Expert Group Meeting – Smart Maintenance
We would like to invite you to the next Smart Maintenance Expert Group meeting. In this meeting we will host Dr. Gabriel Michau from Stadler Services, who will tell us about
Full Steam Ahead: Unveiling the Future of Railway Rolling Stock Maintenance.
The maintenance regime of rolling stock creates by nature a competition between the reliability of the asset and the availability. Traditional maintenance regimes, mixing preventive and corrective maintenance strategies, look for a cost effective optimum between these metrics and years of optimisations have left little room for further improvements using the traditional optimisation strategies.
To achieve even more efficient maintenance strategies, dynamically scheduled maintenance, based on the real condition of the assets and of its components needs to be introduced, the so-called “Condition Based Maintenance” but this requires the development of three new types of capabilities: collecting and managing the right data, processing this data to assess the health of the monitored components and the ability to change and adapt the maintenance schemes seamlessly. Each aspect brings its own challenges, and many of these challenges are similar to the ones faced by the industry in general. In this presentation, we will draw upon exemplary projects carried out within Stadler Service’s fleet management to delve into the specific challenges encountered and the strategies employed to address them.
Dr. Gabriel Michau leads the New Maintenance Technologies team at Stadler Service AG, where he focuses on pioneering innovative maintenance strategies driven by data insights and cutting-edge technologies within the workshop. Prior to this role, he served as a Senior Scientist at ETH Zurich and at the ZHAW, specializing in the application of Deep Learning to Time Series for unsupervised fault detection and diagnostics in complex industrial systems, with a particular focus on very high frequency data (up to 100s of MHz). There, he led research initiatives aimed at advancing intelligent maintenance practices in collaboration with esteemed industrial partners, including SBB-CFF, Airbus, Stadler AG, GE, Oerlikon-Metco, Bystronic and more.

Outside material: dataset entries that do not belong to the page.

(* ===== verification/AllocTheorems.v ===== *)
(** The theorems about the memory allocators: the two strategies of [erl_bestfit_alloc.c], and the multiblock carriers of
    [erl_alloc_util.c] over any strategy that keeps the promises of [FreeBlocks.v]. *)

From Stdlib Require Import Lia ZArith Sorting.Sorted.
From stdpp Require Import base numbers list option gmap sorting.
From S2P Require Import Prelude Rbt RbtSpec FreeBlocks BestFit BestFitSpec AllocMem AllocUtil AllocHdr AllocCarrier AllocFree AllocAlloc AllocRealloc AllocMove AllocReach.
Open Scope Z_scope.

(** address order best fit.  On a tree that is red-black, ordered by size and address and without a block twice, linking a
    new block and unlinking a linked one succeed, leave such a tree, and change the set of blocks by exactly that block;
    [aobf_get_free_block] unlinks and returns the first block in the order that is large enough, unless there is none or the
    candidate comes before it, and then changes nothing. *)
Lemma aobf_best_fit root : AobfSpec.inv root →
  (∀ blk, AobfSpec.blocks root !! blk_addr blk = None →
    ∃ root', Aobf.aobf_link_free_block root blk = Some root' ∧ AobfSpec.inv root' ∧
      AobfSpec.blocks root' = <[blk_addr blk := FreeBlocks.BLK_SZ blk]> (AobfSpec.blocks root)) ∧
  (∀ a, is_Some (AobfSpec.blocks root !! a) →
    ∃ root', Aobf.aobf_unlink_free_block root a = Some root' ∧ AobfSpec.inv root' ∧ AobfSpec.blocks root' = delete a (AobfSpec.blocks root)) ∧
  (∀ size cand, ∃ r root', Aobf.aobf_get_free_block root size cand = Some (r, root') ∧ AobfSpec.inv root' ∧ AobfSpec.get_post root size cand r root').
Proof.
  intros Hinv. split; [|split]; intros *; [by apply AobfSpec.aobf_link_spec|by apply AobfSpec.aobf_unlink_spec|by apply AobfSpec.aobf_get_spec].
Qed.

(** best fit.  The same of the tree whose nodes carry the list of the other blocks of their size; the block that is returned has
    the smallest size that is large enough, and is returned only when it is smaller than the candidate. *)
Lemma bf_best_fit root : BfSpec.inv root →
  (∀ blk, BfSpec.blocks root !! blk_addr blk = None →
    ∃ root', Bf.bf_link_free_block root blk = Some root' ∧ BfSpec.inv root' ∧
      BfSpec.blocks root' = <[blk_addr blk := FreeBlocks.BLK_SZ blk]> (BfSpec.blocks root)) ∧
  (∀ a, is_Some (BfSpec.blocks root !! a) →
    ∃ root', Bf.bf_unlink_free_block root a = Some root' ∧ BfSpec.inv root' ∧ BfSpec.blocks root' = delete a (BfSpec.blocks root)) ∧
  (∀ size cand, ∃ r root', Bf.bf_get_free_block root size cand = Some (r, root') ∧ BfSpec.inv root' ∧ BfSpec.get_post root size cand r root').
Proof.
  intros Hinv. split; [|split]; intros *; [by apply BfSpec.bf_link_spec|by apply BfSpec.bf_unlink_spec|by apply BfSpec.bf_get_spec].
Qed.
(* ===== verification/ProcDict.v ===== *)
(** The process dictionary: [erts/emulator/beam/erl_process_dict.c], a linear hash table of [{Key,Value}] tuples.

    A slot of the table holds [NIL], one tuple, or a list of tuples.  [p->dictionary] is an [option]: [NULL] is [None]
    and the C structure, with the array [data] behind it, is a [ProcDict].  A function that runs into undefined
    behaviour, or that stops the emulator because of a damaged dictionary, has the result [None]: an
    access outside of [data], a use of a dictionary pointer after its block was reallocated, a division by zero, a
    word taken with [HeapOnlyAlloc] that was not reserved, an overflow of a signed [int]. *)

From Stdlib Require Import ZArith ZifyBool.
From stdpp Require Import base list numbers option gmap.
From S2P Require Import Prelude.
Local Open Scope Z_scope.

(** Terms, up to the equality [EQ]; [MAKE_HASH] is the hash of small integers, atoms and other terms. *)
Class DictTerms (Eterm : Type) := { MAKE_HASH : Eterm → Z; am_undefined : Eterm; sizeof_Uint : Z }.

Definition MAX_HASH : Z := 1342177280.
Definition INITIAL_SIZE : Z := 10.

(** The table of [next_array_size] *)
Definition array_sizes : list Z :=
  [10; 20; 40; 80; 160; 320; 640; 1280; 2560; 5120; 10240; 20480; 40960; 81920; 163840; 327680; 655360; 1310720;
   2621440; 5242880; 10485760; 20971520; 41943040; 83886080; 167772160; 335544320; 671088640; 1342177280;
   2684354560].

(** The binary search [while (hi >= lo)]; each turn makes the interval shorter, so its length is enough fuel. *)
Fixpoint search_size (fuel : nat) (need hi lo cur : Z) : option Z :=
  match fuel with
  | O => None
  | S fuel' =>
      if hi >=? lo then
        c ← load array_sizes cur;
        c' ← load array_sizes (cur - 1);
        if (c >=? need) && (c' <? need) then Some c
        else
          let '(hi, lo) := if c >? need then (cur - 1, lo) else (hi, cur + 1) in
          search_size fuel' need hi lo ((hi + lo) `quot` 2)
      else Some need
  end.

(** Words of the heap that were reserved, and taking [n] of them. *)
Definition HeapOnlyAlloc (left n : Z) : option Z := if n <=? left then Some (left - n) else None.

(** A value computed in an [int]. *)
Definition as_int (z : Z) : option Z := if z <=? INT_MAX then Some z else None.

(** A [{Key,Value}] tuple *)
Abbreviation tuple Eterm := (Eterm * Eterm)%type.

Section ProcDict.
Context {Eterm : Type} `{EqDecision Eterm, DictTerms Eterm}.

(** [Lst] is a non-empty list of tuples; [Other] is any other term. *)
Inductive slot := Nil | Tup (t : tuple Eterm) | Lst (l : list (tuple Eterm)) | Other (t : Eterm).

#[export] Instance slot_eq_dec : EqDecision slot.
Proof. solve_decision. Defined.

Record ProcDict := PD {
  size : Z; used : Z; homeSize : Z; splitPosition : Z; numElements : Z; data : list slot }.

Implicit Types (pd : ProcDict) (id value : Eterm) (p : option ProcDict).

Definition set_split home split pd : ProcDict :=
  PD (size pd) (used pd) home split (numElements pd) (data pd).
Definition set_num num pd : ProcDict :=
  PD (size pd) (used pd) (homeSize pd) (splitPosition pd) num (data pd).
Definition set_data l pd : ProcDict :=
  PD (size pd) (used pd) (homeSize pd) (splitPosition pd) (numElements pd) l.

(** Conversion to [Uint] *)
Definition to_Uint (z : Z) : Z := wrap_u (8 * sizeof_Uint) z.

Definition mk_list (l : list (tuple Eterm)) : slot := match l with [] => Nil | _ => Lst l end.

(** The cells reached with [TCDR] from a term up to [NIL] *)
Definition list_cells (s : slot) : option (list (tuple Eterm)) :=
  match s with Nil => Some [] | Lst l => Some l | _ => None end.

Definition CONS (t : tuple Eterm) (s : slot) : option slot := l ← list_cells s; Some (Lst (t :: l)).

Definition HASH_RANGE pd : Z := uint32 (homeSize pd + splitPosition pd).

(** [data[ndx]] *)
Definition data_at pd (ndx : Z) : option slot := if 0 <=? ndx then data pd !! Z.to_nat ndx else None.

Definition ARRAY_GET pd (ndx : Z) : option slot := if size pd >? ndx then data_at pd ndx else Some Nil.

Definition next_array_size (need : Z) : option Z :=
  let hi := (29 * 4) / sizeof_Uint - 1 in
  search_size (Z.to_nat (hi + 1)) need hi 1 4.

(** Shortening the block with [PD_REALLOC] drops the end of [data]. *)
Definition array_shrink pd (need : Z) : option ProcDict :=
  siz ← next_array_size need;
  if siz >? size pd then Some pd
  else Some (PD siz (if siz <? used pd then siz else used pd) (homeSize pd) (splitPosition pd) (numElements pd)
                (take (Z.to_nat siz) (data pd))).

(** The part of [array_put] that makes the array large enough *)
Definition array_room p (ndx : Z) : option ProcDict :=
  match p with
  | None => siz ← next_array_size (uint32 (ndx + 1)); Some (PD siz 0 0 0 0 (replicate (Z.to_nat siz) Nil))
  | Some pd =>
      if ndx >=? size pd then
        nsize ← next_array_size (uint32 (ndx + 1));
        Some (PD nsize (used pd) (homeSize pd) (splitPosition pd) (numElements pd)
                 (take (Z.to_nat (size pd)) (data pd) ++ replicate (Z.to_nat (nsize - size pd)) Nil))
      else Some pd
  end.

Definition array_put p (ndx : Z) (term : slot) : option (slot * ProcDict) :=
  pd ← array_room p ndx;
  ret ← data_at pd ndx;
  let ndx1 := uint32 (ndx + 1) in
  Some (ret, PD (size pd) (if ndx1 >? used pd then ndx1 else used pd) (homeSize pd) (splitPosition pd)
                (numElements pd) (<[Z.to_nat ndx := term]> (data pd))).

Definition pd_hash_value pd (term : Eterm) : option Z :=
  let hash := MAKE_HASH term in
  if homeSize pd =? 0 then None
  else
    let high := hash mod uint32 (homeSize pd * 2) in
    Some (if high >=? HASH_RANGE pd then uint32 (hash mod homeSize pd) else uint32 high).

(** One turn of the loop of [shrink]: the last bucket is merged into the bucket it was split from.  The
    C code uses [pd] after the first [array_put], so that call must not reallocate. *)
Definition merge_slots (lo hi : slot) : option slot :=
  needed ← match hi, lo with Lst h, Lst _ => as_int (2 * zlen h) | _, _ => Some 4 end;
  match lo, hi with
  | Tup l, Tup h => _ ← HeapOnlyAlloc needed 4; tmp ← CONS h Nil; CONS l tmp
  | Tup l, _ => _ ← HeapOnlyAlloc needed 2; CONS l hi
  | _, Tup h => _ ← HeapOnlyAlloc needed 2; CONS h lo
  | _, _ =>
      left ← HeapOnlyAlloc needed needed;
      h ← list_cells hi;
      l ← list_cells lo;
      if 2 * zlen h <=? needed then Some (mk_list (foldl (λ lo t, t :: lo) l h)) else None
  end.

Definition shrink_step pd : option ProcDict :=
  let pd := if splitPosition pd =? 0 then set_split (homeSize pd / 2) (homeSize pd / 2) pd else pd in
  let pd := set_split (homeSize pd) (uint32 (splitPosition pd - 1)) pd in
  let hi_ix := uint32 (splitPosition pd + homeSize pd) in
  hi ← ARRAY_GET pd hi_ix;
  lo ← ARRAY_GET pd (splitPosition pd);
  pd' ← match hi with
        | Nil => Some pd
        | _ =>
            new ← match lo with Nil => Some hi | _ => merge_slots lo hi end;
            if splitPosition pd >=? size pd then None else '(_, pd') ← array_put (Some pd) (splitPosition pd) new; Some pd'
        end;
  '(_, pd'') ← array_put (Some pd') hi_ix Nil;
  Some pd''.

Fixpoint shrink_loop (steps : nat) pd : option ProcDict :=
  match steps with O => Some pd | S n => pd' ← shrink_step pd; shrink_loop n pd' end.

Definition shrink pd : option ProcDict :=
  let range := HASH_RANGE pd in
  let steps := uint32 (range * 3) / 10 in
  let steps := if uint32 (range - steps) <? INITIAL_SIZE then uint32 (range - INITIAL_SIZE) else steps in
  pd ← shrink_loop (Z.to_nat steps) pd;
  if HASH_RANGE pd <=? size pd / 4 then array_shrink pd (uint32 (HASH_RANGE pd * 3) / 2) else Some pd.

(** The heap words that splitting the next [steps] buckets needs *)
Fixpoint grow_needed (steps : nat) pd (pos home : Z) : option Z :=
  match steps with
  | O => Some 0
  | S n =>
      let '(home, pos) := if pos =? home then (uint32 (home * 2), 0) else (home, pos) in
      l ← ARRAY_GET pd pos;
      words ← match l with Tup _ => Some 0 | _ => cells ← list_cells l; Some (2 * zlen cells) end;
      needed ← grow_needed n pd (uint32 (pos + 1)) home;
      as_int (words + needed)
  end.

In 2016, he earned a dual PhD in Physics (Signal Processing over Networks) and Transport Engineering through a joint program between the Queensland University of Technology in Brisbane and ENS de Lyon in France. His research focused on inferring traffic flows in cities using Bluetooth and traffic counts data, and he developed an innovative traffic representation tool with graph theory and advanced convex optimization algorithms. His work earned him the first place in both the National and International Abertis Award in 2016.
The talk will be followed by an active discussion about successes and challenges in implementing and scaling condition-based maintenance in real operational systems.